Why would people tell me this?

@cream97 (29087)
United States
April 15, 2008 6:59pm CST
People seem to tell me that I don't need anymore kids. I have three. I am 29 years old. I am married. I have been married for 6 years now. All of my kids are from the same man. I am a devoted wife. I am faithful as well. I am tired of people telling me this to my face. I feel that they should keep this to themselves. I also take care of all of my kids. No I don't drink nor smoke. I don't go clubbing either. People tell me that I don't need any kids when they found out how many I have. Which is a few.

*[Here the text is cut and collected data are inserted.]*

(** * The class [TestUtil] of src/runner/execute.ts *)
Module TestUtil.

Import RunnerExecute(RegExp, source, regexp_test).

(** [test.shouldError]: absent, the name of a type, a pattern, or a
    function, a call of which returns, a truthy value or a falsy one, or
    throws. *)
Inductive ShouldError :=
| Absent
| TypeName (name : string)
| Pattern (r : RegExp)
| Predicate (p : Js.Val -> bool + Js.Val).

Inductive Status := passed | failed | skipped.

Module TestConfig.
Record t := mk {
  class : string;
  method : string;
  description : string;
  suiteName : string;
  skip : bool;
  shouldError : ShouldError
}.
End TestConfig.

Module TestResult.
Record t := mk {
  method : string;
  description : string;
  suiteName : string;
  status : Status;
  error : option Js.Val;
  output : gmap string string
}.
End TestResult.

Module SuiteConfig.
Record t := mk {
  class : string;
  filename : string;
  name : string;
  tests : list TestConfig.t
}.
End SuiteConfig.

Module SuiteResult.
Record t := mk {
  passed : nat;
  failed : nat;
  skipped : nat;
  total : nat;
  file : string;
  class : string;
  name : string;
  tests : list TestResult.t
}.
End SuiteResult.

(** What the emitter is handed. *)
Inductive Event :=
| TestBefore (test : TestConfig.t)
| TestAfter (test : TestResult.t)
| SuiteBefore (suite : SuiteConfig.t)
| SuiteAfter (suite : SuiteResult.t).

(** What a call of a test method does: how the race against the timer
    ends, what the method printed, and the state that it leaves. *)
Record Run (W : Type) := mkRun {
  outcome : Outcome;
  printed : gmap string string;
  after : W
}.
Arguments mkRun {W}.
Arguments outcome {W}.
Arguments printed {W}.
Arguments after {W}.

Record State (W : Type) := mkState {
  world : W;
  log : list Event
}.
Arguments mkState {W}.
Arguments world {W}.
Arguments log {W}.

Section Engine.

Variable W : Type.
(** [suite.instance[test.method]()], raced against the timer of
    [TestUtil.timeout]. *)
Variable invoke : string -> string -> W -> Run W.
(** The [TypeError] that the runtime raises when the property of the given
    name is read on [undefined]; its message is the runtime's own. *)
Variable TypeError : string -> Js.Error.
(** The suites of the classes registered once the file is loaded. *)
Variable load : string -> list SuiteConfig.t.

(** State and exceptions: anything can be thrown. *)
Definition M (A : Type) : Type := State W -> (A + Js.Val) * State W.

#[local] Instance M_ret : MRet M := λ A a st, (inl a, st).
#[local] Instance M_bind : MBind M := λ A B f m st,
  match m st with
  | (inl a, st') => f a st'
  | (inr e, st') => (inr e, st')
  end.

Definition throw {A} (e : Js.Val) : M A := λ st, (inr e, st).

(** [checkError(test, err)]: [inl] is the value returned, [inr] what is
    thrown while checking. *)
Definition checkError (test : TestConfig.t) (err : Js.Val) : Js.Val + Js.Val :=
  let expected msg := inl (Js.VErr (Js.new_Error "TestUtil.checkError" msg)) in
  match TestConfig.shouldError test with
  | Absent => inl err
  | TypeName n =>
      if String.eqb n "" then inl err
      else
        match Js.constructor_name err with
        | None => inr (Js.VErr (TypeError "constructor"))
        | Some c =>
            if String.eqb c n then inl Js.VUndef
            else expected ("Expected error to be of type " +:+ n)
        end
  | Pattern r =>
      let matching (s : string) :=
        if regexp_test r s then inl Js.VUndef
        else expected ("Expected error to match " +:+ source r) in
      match err with
      | Js.VStr s => matching s
      | Js.VErr e => matching (Js.message e)
      | Js.VUndef => inr (Js.VErr (TypeError "message"))
      end
  | Predicate p =>
      match p err with
      | inl true => inl Js.VUndef
      | inl false => inl err
      | inr thrown => inr thrown
      end
  end.

(** [if (emitter) { emitter.emit(ev) }] *)
Definition emit (emitter : bool) (ev : Event) : M unit := λ st,
  (inl (), if emitter then mkState (world st) (log st ++ [ev]) else st).

(** [executeTest(test)]. The timer rejects with no value: when it wins the
    race, [err] is [undefined] in the [catch] clause. *)
Definition executeTest (test : TestConfig.t) : M TestResult.t :=
  let result status error output :=
    {| TestResult.method := TestConfig.method test;
       TestResult.description := TestConfig.description test;
       TestResult.suiteName := TestConfig.suiteName test;
       TestResult.status := status;
       TestResult.error := error;
       TestResult.output := output |} in
  if TestConfig.skip test then mret (result skipped None ∅)
  else λ st,
    let run := invoke (TestConfig.class test) (TestConfig.method test) (world st) in
    let st' := mkState (after run) (log st) in
    match outcome run with
    | Returned => (inl (result passed None (printed run)), st')
    | thrown =>
        let err := match thrown with Threw v => v | _ => Js.VUndef end in
        match checkError test err with
        | inl err =>
            if Js.truthy err then (inl (result failed (Some err) (printed run)), st')
            else (inl (result passed None (printed run)), st')
        | inr e => (inr e, st')
        end
    end.

(** The [switch] of [executeSuite], and the [push] after it. *)
Definition tally (result : SuiteResult.t) (ret : TestResult.t) : SuiteResult.t :=
  let '(SuiteResult.mk p f s t file cls name tests) := result in
  match TestResult.status ret with
  | passed => SuiteResult.mk (p + 1) f s (t + 1) file cls name (tests ++ [ret])
  | failed => SuiteResult.mk p (f + 1) s (t + 1) file cls name (tests ++ [ret])
  | skipped => SuiteResult.mk p f (s + 1) t file cls name (tests ++ [ret])
  end.

(** The [for] loop of [executeSuite]. *)
Fixpoint run_tests (emitter : bool) (tests : list TestConfig.t) (result : SuiteResult.t)
  : M SuiteResult.t :=
  match tests with
  | [] => mret result
  | test :: rest =>
      emit emitter (TestBefore test);;
      ret ← executeTest test;
      let result := tally result ret in
      emit emitter (TestAfter ret);;
      run_tests emitter rest result
  end.

Definition executeSuite (suite : SuiteConfig.t) (emitter : bool) : M SuiteResult.t :=
  run_tests emitter (SuiteConfig.tests suite)
    (SuiteResult.mk 0 0 0 0 (SuiteConfig.filename suite) (SuiteConfig.class suite)
       (SuiteConfig.name suite) []).

(** The [for] loop of [executeFile]. *)
Fixpoint run_classes (emitter : bool) (classes : list SuiteConfig.t) : M unit :=
  match classes with
  | [] => mret ()
  | suite :: rest =>
      emit emitter (SuiteBefore suite);;
      result ← executeSuite suite emitter;
      emit emitter (SuiteAfter result);;
      run_classes emitter rest
  end.

Definition executeFile (file : string) (emitter : bool) : M unit :=
  run_classes emitter (load file).

End Engine.

End TestUtil.

(** * Notions used to state the properties of [TestUtil] *)
Module TestUtilNotions.

Import TestUtil.

(** The number of results of [rets] whose status is [s]. *)
Definition count_status (s : Status) (rets : list TestResult.t) : nat :=
  sum_list ((λ ret, match TestResult.status ret, s with
                    | passed, passed | failed, failed | skipped, skipped => 1
                    | _, _ => 0
                    end) <$> rets).

(** The events of the tests [tests] that returned [rets], in turn. *)
Definition test_events (tests : list TestConfig.t) (rets : list TestResult.t)
  : list Event :=
  mjoin (zip_with (λ test ret, [TestBefore test; TestAfter ret]) tests rets).


End TestUtilNotions.

(** * Demonstrations for the further properties *)

(** The process of [ExecutorDemo], where the child of [bad.ts] crashes. *)
Module ExecutorCrashDemo.

Definition crash (file : string) : option string :=
  if String.eqb file "bad.ts" then Some "bad.ts: out of memory" else None.

Definition exec :=
  Executor.exec unit ExecutorDemo.invoke ExecutorDemo.load () crash.

End ExecutorCrashDemo.

(** Two classes registered from two files of the working directory
    [/repo]. *)
Module RunnerSelectDemo.

Import RunnerExecute.

Definition test_ (cls file method : string) (first last : Z) : TestConfig.t :=
  TestConfig.mk cls cls file (mkLines first last) method method false Absent None.

Definition suiteA : SuiteConfig.t nat :=
  SuiteConfig.mk "A" "A" "/repo/a.ts" (mkLines 1 20) (λ _, [])
    [test_ "A" "/repo/a.ts" "one" 3 9; test_ "A" "/repo/a.ts" "two" 11 19].

Definition suiteB : SuiteConfig.t nat :=
  SuiteConfig.mk "B" "B" "/repo/b.ts" (mkLines 1 10) (λ _, [])
    [test_ "B" "/repo/b.ts" "throws" 2 8].

Definition registry : Registry nat :=
  [(mkClass "A" "/repo/a.ts", suiteA); (mkClass "B" "/repo/b.ts", suiteB)].

(** Two classes of one file whose lines overlap, the first with two tests
    whose lines overlap. *)
Definition outer : SuiteConfig.t nat :=
  SuiteConfig.mk "Outer" "Outer" "/repo/n.ts" (mkLines 1 30) (λ _, [])
    [test_ "Outer" "/repo/n.ts" "early" 2 4; test_ "Outer" "/repo/n.ts" "first" 5 15;
     test_ "Outer" "/repo/n.ts" "second" 10 20].

Definition inner : SuiteConfig.t nat :=
  SuiteConfig.mk "Inner" "Inner" "/repo/n.ts" (mkLines 8 25) (λ _, [])
    [test_ "Inner" "/repo/n.ts" "third" 9 14].

Definition overlapping : Registry nat :=
  [(mkClass "B" "/repo/b.ts", suiteB); (mkClass "Outer" "/repo/n.ts", outer);
   (mkClass "Inner" "/repo/n.ts", inner)].

Definition cwd : string := "/repo".

Definition require (file : string) : Registry nat := registry.

(** A test of [RunnerDemo] that expects an error of the given type. *)
Definition expecting (method type : string) : TestConfig.t :=
  TestConfig.mk "Suite" "Suite" "suite.ts" (mkLines 3 9) method method false
    (TypeName type) None.

End RunnerSelectDemo.

(** Two files: the reader of [a.ts] emits a line with the decorator before
    it closes, that of any other file closes without one. *)
Module DiscoveryDemo.

Import Discovery.

Definition read (file : string) : list ReaderEvent :=
  if String.eqb file "a.ts"
  then [Line "import x"; Line "@Suite()"; Close; Line "class A {}"; Close]
  else [Line "export const x = 1;"; End; Close].

End DiscoveryDemo.

(** A class with three test methods, as in [ExecuteDemo]. *)
Module TestUtilDemo.

Import TestUtil.

Definition invoke (cls method : string) (w : nat) : Run nat :=
  if String.eqb method "throws" then mkRun (Threw (Js.VStr "boom")) ∅ (S w)
  else if String.eqb method "hangs" then mkRun TimedOut ∅ (S w)
  else mkRun Returned ∅ (S w).

Definition TypeError (property : string) : Js.Error :=
  Js.mkError ("Cannot read properties of undefined (reading '" +:+ property +:+ "')")
    "TypeError" ["TypeError"; "Error"] "TestUtil.checkError".

Definition test_ (method : string) : TestConfig.t :=
  TestConfig.mk "Suite" method method "suite" false Absent.

Definition suite : SuiteConfig.t :=
  SuiteConfig.mk "Suite" "suite.ts" "suite" [test_ "returns"; test_ "throws"; test_ "hangs"].

Definition initial : State nat := mkState 0 [].

End TestUtilDemo.

(** * Properties of src/service/executor.ts *)
Section ExecutorFacts.

Import Executor ExecutorNotions.

#[local] Instance agree_equiv : Equivalence agree.
Proof.
  split.
  - intros a. by split.
  - intros a b [Hc Hs]. by split.
  - intros a b c [Hc1 Hs1] [Hc2 Hs2]. split; [congruence | by etrans].
Qed.

Lemma merge_comm_agree (a b : SuitesResult.t) : agree (merge a b) (merge b a).
Proof.
  destruct a, b. unfold agree, counters, merge. simpl. split.
  - repeat match goal with |- (_, _) = (_, _) => f_equal end; lia.
  - apply Permutation_app_comm.
Qed.

Lemma merge_assoc (a b c : SuitesResult.t) : merge (merge a b) c = merge a (merge b c).
Proof.
  destruct a, b, c. unfold merge. simpl. f_equal; try lia. by rewrite app_assoc.
Qed.

#[local] Instance merge_proper : Proper (agree ==> agree ==> agree) merge.
Proof.
  intros a a' [Ha Hsa] b b' [Hb Hsb].
  destruct a, a', b, b'. unfold agree, counters, merge in *. simpl in *.
  split.
  - injection Ha as -> -> -> ->. injection Hb as -> -> -> ->. done.
  - by apply Permutation_app.
Qed.

Lemma foldl_merge_proper (l : list SuitesResult.t) :
  ∀ a a', agree a a' → agree (foldl merge a l) (foldl merge a' l).
Proof.
  induction l as [|x l IH]; intros a a' Ha; simpl; [done|].
  apply IH. by apply merge_proper.
Qed.

Lemma merge_swap (a x y : SuitesResult.t) :
  agree (merge (merge a x) y) (merge (merge a y) x).
Proof.
  rewrite !merge_assoc. apply merge_proper; [done | apply merge_comm_agree].
Qed.

Lemma foldl_merge_perm (l l' : list SuitesResult.t) :
  l ≡ₚ l' → ∀ a, agree (foldl merge a l) (foldl merge a l').
Proof.
  induction 1 as [|x l l' _ IH|x y l|l1 l2 l3 _ IH1 _ IH2]; intros a; simpl.
  - done.
  - apply IH.
  - apply foldl_merge_proper, merge_swap.
  - etrans; [apply IH1 | apply IH2].
Qed.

What should I say to someone when they say this to me.
14 people like this
56 responses
@goergineo (1498)
• Jordan
16 Apr 08
It is your decision to have more kids or not. but may be these people have problem raising their kids so they think they 3is too much or may it is a finical burden for them. I know they have their own reasons to say that. However, Its your decision to have more or not. thanks for the post.
3 people like this
@cream97 (29087)
• United States
16 Apr 08
Yes I agree it is my decision. No one has the right to tell another woman that they don't need anymore children.
2 people like this
@ShepherdSpy (8544)
• Omagh, Northern Ireland
16 Apr 08
Are the People telling you this Friends or Family, or People Whose opinion you might value? Do they have families themselves? Planning and Raising YOUR Family is a decision for You and Your Husband alone-it's no business of anyone else! (Unless you believe in China's 1 child policy..)
• Omagh, Northern Ireland
16 Apr 08
btw..I'm Eldest of 4,My Brother has 5 of a Family..
2 people like this
@cream97 (29087)
• United States
16 Apr 08
Most of them is strangers or people whom I seldom talk to .
2 people like this
@cream97 (29087)
• United States
16 Apr 08
Oh, and family can say it too.
2 people like this
• Canada
16 Apr 08
That's a tough one! I wouldn't know what to say to these people either. I know what I would like to say, but that's probably not the best idea. It always amazes me when people feel the need to put other people's life choices down. I'm sure that if you took a good look at their lives, there's probably a lot that you would want to say to them! You just keep on being the best mommy you can be and try to ignore the thoughtless comments of others!
• United States
16 Apr 08
You should say "Really...I think the world could do with more children that have loving parents (significant look).....don't you?" or "I just adore the ones I have already, I think I could have a dozen" Who cares what they think, there is this notion in society that 2 kids are enough - have what you feel comfortable with and the amount for which you can financially provide. You love kids - wish there were more people in this world that felt the same!
2 people like this
@cream97 (29087)
• United States
16 Apr 08
Yes you are right. There are mothers who don't even want to be a mother to their own flesh and blood. I have never denied my own kids unlike some unfit moms and dads. It is great to see a mother who loves kids. We need more women like this.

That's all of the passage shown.